Confidence intervals
Explain the meaning of the 0-1 p-value scale.
- 1 means the data looks random
- 0 means the data does not look random
Briefly outline how we should interpret p-values of above and below 0.05.
- P > 0.05 - result is statistically unreliable
- P = 0.01-0.05 - effect is worth considering but may still be due to random chance
- P = 0.01 or less - fairly convincing effect - it seems unlikely that this is due to random error
What is the disadvantage of using p-values to assess the significance of an effect?
- Doesn’t tell you effect size
- Doesn’t tell you confidence intervals
P-values should only be used in combination with visual data and/or confidence intervals
Give functional definitions for “statistically significant” and “not statistically significant”.
- Statistically significant - worth considering; more likely to be a real effect than random error
- Not statistically significant - result is statistically unreliable; it may be real, but may well just be due to random error
Statistically significant does not mean biologically significant!
Biological significance is determined by what?
The size of the effect, i.e. the difference between the experiment and the control.
This is quantified by confidence intervals and can be seen in error bars.

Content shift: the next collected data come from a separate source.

Lemma adts_scan_spec h :
  exists b,
    (out ← while (S (Z.to_nat (size h)))
       (fun s => (s.1 <? size h) && (s.2 <? AAC_MAX_FRAMES)) (adts_body h) (0, 0);
     afterwards out (fun s => Ok ((s.1 =? size h) && (0 <? s.2) && (s.2 <? AAC_MAX_FRAMES))))
    = Ok b /\ (b = true <-> adts_file (contents h)).
Proof.
  pose proof (len_nonneg (contents h)) as Hn. fold (size h) in Hn.
  destruct (@frame_loop_spec adts_format h (size h) AAC_MAX_FRAMES (adts_body h))
    with (start := 0) (fuel := S (Z.to_nat (size h))) as (b & Hrun & Hb); [lia| |lia|lia|].
  { intros offset frames Ho. by apply adts_body_spec. }
  exists b. split; [exact Hrun|]. rewrite Hb. unfold tail_ok, adts_file. cbn [fst snd].
  unfold size. rewrite subarray_all.
  setoid_rewrite (fun fs => frame_records adts_frame (contents h) fs adts_frame_iff).
  split; intros (fs & Hfs); exists fs; intuition lia.
Qed.

(** ** The bit reader reads big-endian integers and stays inside its buffer *)
Section bit_reader.
Context (l : list Z).
Hypothesis Hl : Forall is_byte l.

(** Bit [k] of the stream, counted from the most significant bit of the first byte. *)
Lemma bit_at_testbit k :
  0 <= k < 8 * len l -> bit_at l k = Z.b2z (Z.testbit (uintBE l) (8 * len l - 1 - k)).
Proof.
  intros Hk. pose proof (Z.div_mod k 8) as Hdm. pose proof (Z.mod_pos_bound k 8) as Hm.
  unfold bit_at. rewrite at0_uintBE by (done || (split; [apply Z.div_pos; lia|
    apply Z.div_lt_upper_bound; lia])).
  replace 256 with (2 ^ 8) by done. rewrite <- Z.pow_mul_r by lia.
  match goal with |- Z.land ?a 1 = _ => change (Z.land a 1) with (Z.land a (Z.ones 1)) end.
  rewrite Z.land_ones, <- Z.bit0_mod by done.
  rewrite Z.shiftr_spec by done. rewrite Z.add_0_l, Z.mod_pow2_bits_low by lia.
  rewrite Z.div_pow2_bits by lia. do 2 f_equal. lia.
Qed.

Lemma read_bits_value off n v :
  0 <= off -> off + Z.of_nat n <= 8 * len l ->
  read_bits l off n v =
    v * 2 ^ Z.of_nat n + (uintBE l / 2 ^ (8 * len l - off - Z.of_nat n)) mod 2 ^ Z.of_nat n.
Proof.
  revert off v. induction n as [|n IH]; intros off v Ho Hn.
  - change (2 ^ Z.of_nat 0) with 1. rewrite Z.mod_1_r. cbn. lia.
  - cbn [read_bits]. rewrite IH, bit_at_testbit by lia.
    replace (8 * len l - (off + 1) - Z.of_nat n) with (8 * len l - off - Z.of_nat (S n)) by lia.
    set (k := 8 * len l - off - Z.of_nat (S n)).
    rewrite Nat2Z.inj_succ, Z.pow_succ_r, (Z.mul_comm 2), (Z.rem_mul_r _ (2 ^ Z.of_nat n)) by lia.
    rewrite <- Z.testbit_spec' by lia. rewrite Z.div_pow2_bits by lia.
    replace (Z.of_nat n + k) with (8 * len l - 1 - off) by lia. lia.
Qed.
End bit_reader.

(** [r'] is [r] moved forward inside the same buffer. *)
Definition advances (r r' : BitReader.t) : Prop :=
  bytes r' = bytes r /\ (bitOffset r <= 8 * len (bytes r) ->
    bitOffset r <= bitOffset r' <= 8 * len (bytes r)).

#[export] Instance advances_preorder : PreOrder advances.
Proof.
  split.
  - intros r. split; [done|lia].
  - intros r1 r2 r3 [E1 H1] [E2 H2]. unfold advances. rewrite E2, E1 in *. split; [done|lia].
Qed.

Lemma skip_advances n r : advances r (snd (skip n r)).
Proof.
  unfold skip. destruct (Z.ltb_spec n 0); [reflexivity|].
  destruct (Z.ltb_spec (len (bytes r) * 8) (bitOffset r + n)); [reflexivity|].
  split; cbn; [done|lia].
Qed.

Lemma read_advances n r : advances r (snd (read n r)).
Proof.
  unfold read. destruct (Z.ltb_spec n 0); cbn [orb].
  { case_match; [|reflexivity]. pose proof (skip_advances n r). by destruct (skip n r). }
  destruct (Z.ltb_spec 32 n); cbn [orb].
  { pose proof (skip_advances n r). by destruct (skip n r). }
  destruct (Z.ltb_spec (len (bytes r) * 8) (bitOffset r + n)); [reflexivity|].
  split; cbn; [done|lia].
Qed.

Lemma alignToByte_advances r : advances r (alignToByte r).
Proof.
  unfold alignToByte. pose proof (Z.mod_pos_bound (bitOffset r) 8).
  pose proof (Z.div_mod (bitOffset r) 8). cbv zeta.
  destruct (Z.eqb_spec (bitOffset r mod 8) 0); cbn [negb]; [reflexivity|].
  split; cbn; [done|lia].
Qed.

Lemma read_all_advances ws r : advances r (snd (read_all ws r)).
Proof.
  revert r. induction ws as [|n ws IH]; intros r; [reflexivity|]. cbn.
  pose proof (read_advances n r) as H. destruct (read n r) as [v r']. cbn in H.
  destruct (is_null v); [done|]. by etransitivity; [|apply IH].
Qed.

Lemma repeat_reads_advances n ws r : advances r (snd (repeat_reads n ws r)).
Proof.
  revert r. induction n as [|n IH]; intros r; [reflexivity|]. cbn.
  pose proof (read_all_advances ws r) as H. destruct (read_all ws r) as [ok r']. cbn in H.
  destruct ok; [|done]. by etransitivity; [|apply IH].
Qed.

Lemma optional_field_advances w r : advances r (snd (optional_field w r)).
Proof.
  unfold optional_field. pose proof (read_advances 1 r) as H. destruct (read 1 r) as [v r1].
  cbn in H. pose proof (read_advances w r1) as H'. destruct (read w r1) as [v' r2]. cbn in H'.
  destruct v as [[|[]|]|]; cbn; first [done | by etransitivity].
Qed.

Create HintDb advances discriminated.
#[export] Hint Resolve skip_advances read_advances alignToByte_advances read_all_advances
  repeat_reads_advances optional_field_advances : advances.

(** Follow a chain of reader operations: each of them moves the reader forward. *)
Ltac reader_op op H :=
  pose proof H as Hstep; destruct op as [? ?]; cbn [snd fst] in Hstep;
  (etransitivity; [exact Hstep|]); clear Hstep.
Ltac reader_step :=
  match goal with
  | |- advances ?r (snd (_, ?r)) => reflexivity
  | |- advances ?r (snd (match ?o with Some _ => _ | None => _ end)) => destruct o
  | |- advances ?r (snd (if ?b then _ else _)) => destruct b
  | |- context [read_all ?ws ?r] => reader_op (read_all ws r) (read_all_advances ws r)
  | |- context [optional_field ?w ?r] => reader_op (optional_field w r) (optional_field_advances w r)
  | |- context [repeat_reads ?n ?ws ?r] => reader_op (repeat_reads n ws r) (repeat_reads_advances n ws r)
  | |- context [read ?n ?r] => reader_op (read n r) (read_advances n r)
  end.

Lemma parseProgramConfigElement_advances r : advances r (snd (parseProgramConfigElement r)).
Proof.
  unfold parseProgramConfigElement. repeat reader_step.
  cbv zeta. etransitivity; [apply alignToByte_advances|]. repeat reader_step.
  apply skip_advances.
Qed.

Lemma parse_elements_advances n t r : advances r (snd (parse_elements n t r)).
Proof.
  revert r. induction n as [|n IH]; intros r; [reflexivity|]. cbn [parse_elements].
  pose proof (read_advances 20 r) as H1.
  assert (H : advances r (snd (if t =? 0
        then (let (v, r') := read 20 r in (negb (is_null v), r')) else (true, r)))).
  { destruct (t =? 0); [|reflexivity]. by destruct (read 20 r). }
  destruct (if t =? 0 then _ else _) as [ok r1]. cbn [snd] in H.
  destruct (negb ok); [done|].
  pose proof (parseProgramConfigElement_advances r1) as H2.
  destruct (parseProgramConfigElement r1) as [ok2 r2]. cbn [snd] in H2.
  etransitivity; [exact H|]. etransitivity; [exact H2|]. destruct (negb ok2); [reflexivity|]. apply IH.
Qed.

(** [matchesAdifStructure] always returns. *)
Lemma matchesAdifStructure_total h fileSize :
  0 <= fileSize -> exists b, matchesAdifStructure h fileSize = Ok b.
Proof.
  intros Hs. unfold matchesAdifStructure. rewrite or_else_read by (unfold AAC_ADIF_INSPECTION_BYTES; lia).
  repeat case_match; eauto.
Qed.

Lemma starts_with_adif h :
  5 <= size h ->
  equals (subarray (contents h) 0 (0 + Z.min 4 (size h))) AAC_ADIF = bool_decide (AAC_ADIF `prefix_of` contents h).
Proof.
  intros Hs. rewrite Z.min_l, Z.add_0_l by lia. unfold equals. apply bool_decide_ext.
  unfold subarray. rewrite drop_0. split.
  - intros <-. apply prefix_take.
  - intros [k Hk]. rewrite Hk. apply take_app_length'. done.
Qed.

(** [matchesAacStructure] returns on every file without throwing; a file that does not
    start with the ADIF marker is accepted exactly when it is a regular file of at least
    5 bytes made of 1 to 99999 whole ADTS frames (sync word, layer 0, known sampling
    rate, a length field that covers the header and equals the frame's size). *)
Theorem matchesAacStructure_correct (h : FileHandle) :
  exists b, matchesAacStructure h = Ok b /\
    (b = true -> isFile h = true /\ 5 <= size h) /\
    (~ AAC_ADIF `prefix_of` contents h ->
     (b = true <-> isFile h = true /\ 5 <= size h /\ adts_file (contents h))).
Proof.
  unfold matchesAacStructure. destruct (isFile h); cbn [negb orb].
  2: { exists false. split; [done|]. split; [done|]. intros _. split; [done|]. by intros [? _]. }
  destruct (Z.ltb_spec (size h) 5).
  { exists false. split; [done|]. split; [done|]. intros _. split; [done|]. intros (_ & ? & _). lia. }
  rewrite or_else_read_ok, starts_with_adif by lia. case_bool_decide as Ha.
  - destruct (matchesAdifStructure_total h (size h)) as [b Hb]; [done|].
    exists b. split; [done|]. split; [done|]. by intros [].
  - destruct (adts_scan_spec h) as (b & Hrun & Hb). exists b. split; [exact Hrun|].
    split; [done|]. intros _. rewrite Hb. tauto.
Qed.

(** [BitReader.read(n)] for [0 <= n <= 32] returns the [n]-bit big-endian integer at the
    reader's position and moves past it when [n] bits remain, and returns [null] without
    moving when they do not. *)
Theorem BitReader_read_correct (n : Z) (r : BitReader.t) :
  Forall is_byte (bytes r) -> 0 <= bitOffset r -> 0 <= n <= 32 ->
  read n r =
    if bitOffset r + n <=? 8 * len (bytes r)
    then (Some ((uintBE (bytes r) / 2 ^ (8 * len (bytes r) - bitOffset r - n)) mod 2 ^ n),
          {| bytes := bytes r; bitOffset := bitOffset r + n |})
    else (None, r).
Proof.
  intros Hb Ho Hn. unfold read.
  rewrite (proj2 (Z.ltb_ge _ _)), (proj2 (Z.ltb_ge 32 _)), !orb_false_l by lia.
  destruct (Z.leb_spec (bitOffset r + n) (8 * len (bytes r))).
  - rewrite (proj2 (Z.ltb_ge _ _)) by lia.
    rewrite read_bits_value by (done || lia). rewrite Z2Nat.id by lia. do 3 f_equal.
  - by rewrite (proj2 (Z.ltb_lt _ _)) by lia.
Qed.

Lemma BitReader_read_correct_witness :
  exists r', read 12 {| bytes := [0xab; 0xcd; 0xef]; bitOffset := 4 |} = (Some 0xbcd, r').
Proof.
  eexists. rewrite (BitReader_read_correct 12); [reflexivity| |cbn; lia|lia].
  repeat constructor; lia.
Defined.

(** parsing the program config elements of an ADIF header only moves the bit reader
    forward and never past the end of the inspected bytes. *)
Theorem parse_elements_in_bounds (pceCount : nat) (bitstreamType : Z) (r : BitReader.t) :
  bitOffset r <= 8 * len (bytes r) ->
  let r' := snd (parse_elements pceCount bitstreamType r) in
  bytes r' = bytes r /\ bitOffset r <= bitOffset r' <= 8 * len (bytes r').
Proof.
  intros Hr. destruct (parse_elements_advances pceCount bitstreamType r) as [Hb Ho].
  cbv zeta. rewrite Hb. split; [done|]. by apply Ho.
Qed.

Lemma parse_elements_in_bounds_witness :
  let r := {| bytes := [1; 2; 3; 4; 5; 6; 7; 8; 9; 10]; bitOffset := 7 |} in
  let r' := snd (parse_elements 2 0 r) in
  bytes r' = bytes r /\ bitOffset r <= bitOffset r' <= 8 * len (bytes r').
Proof. apply (parse_elements_in_bounds 2 0). vm_compute. discriminate. Defined.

Give the advantages and disadvantages of using statistical significance.
Advantages:
- Useful in quality control applications
Disadvantages:
- Very misleading
- Statistically signficant results may still be random noise - null hypothesis is correct
- Effects that are not statistically significant may still be real
- Statistical significance does not prove biological significance
Which 2 tests are most commonly used to determine whether the difference between means is due to random error?
Student’s t-test, Mann Whitney U-test
When is it appropriate to use the student’s t-test?
When the data is normally distributed. Slight variations from normal distribution are not a problem, but highly skewed data should be assessed by a different test.
When should the Mann Whitney U-test be used?
If the data definitely isn’t normally distributed. This test is “non-parametric”.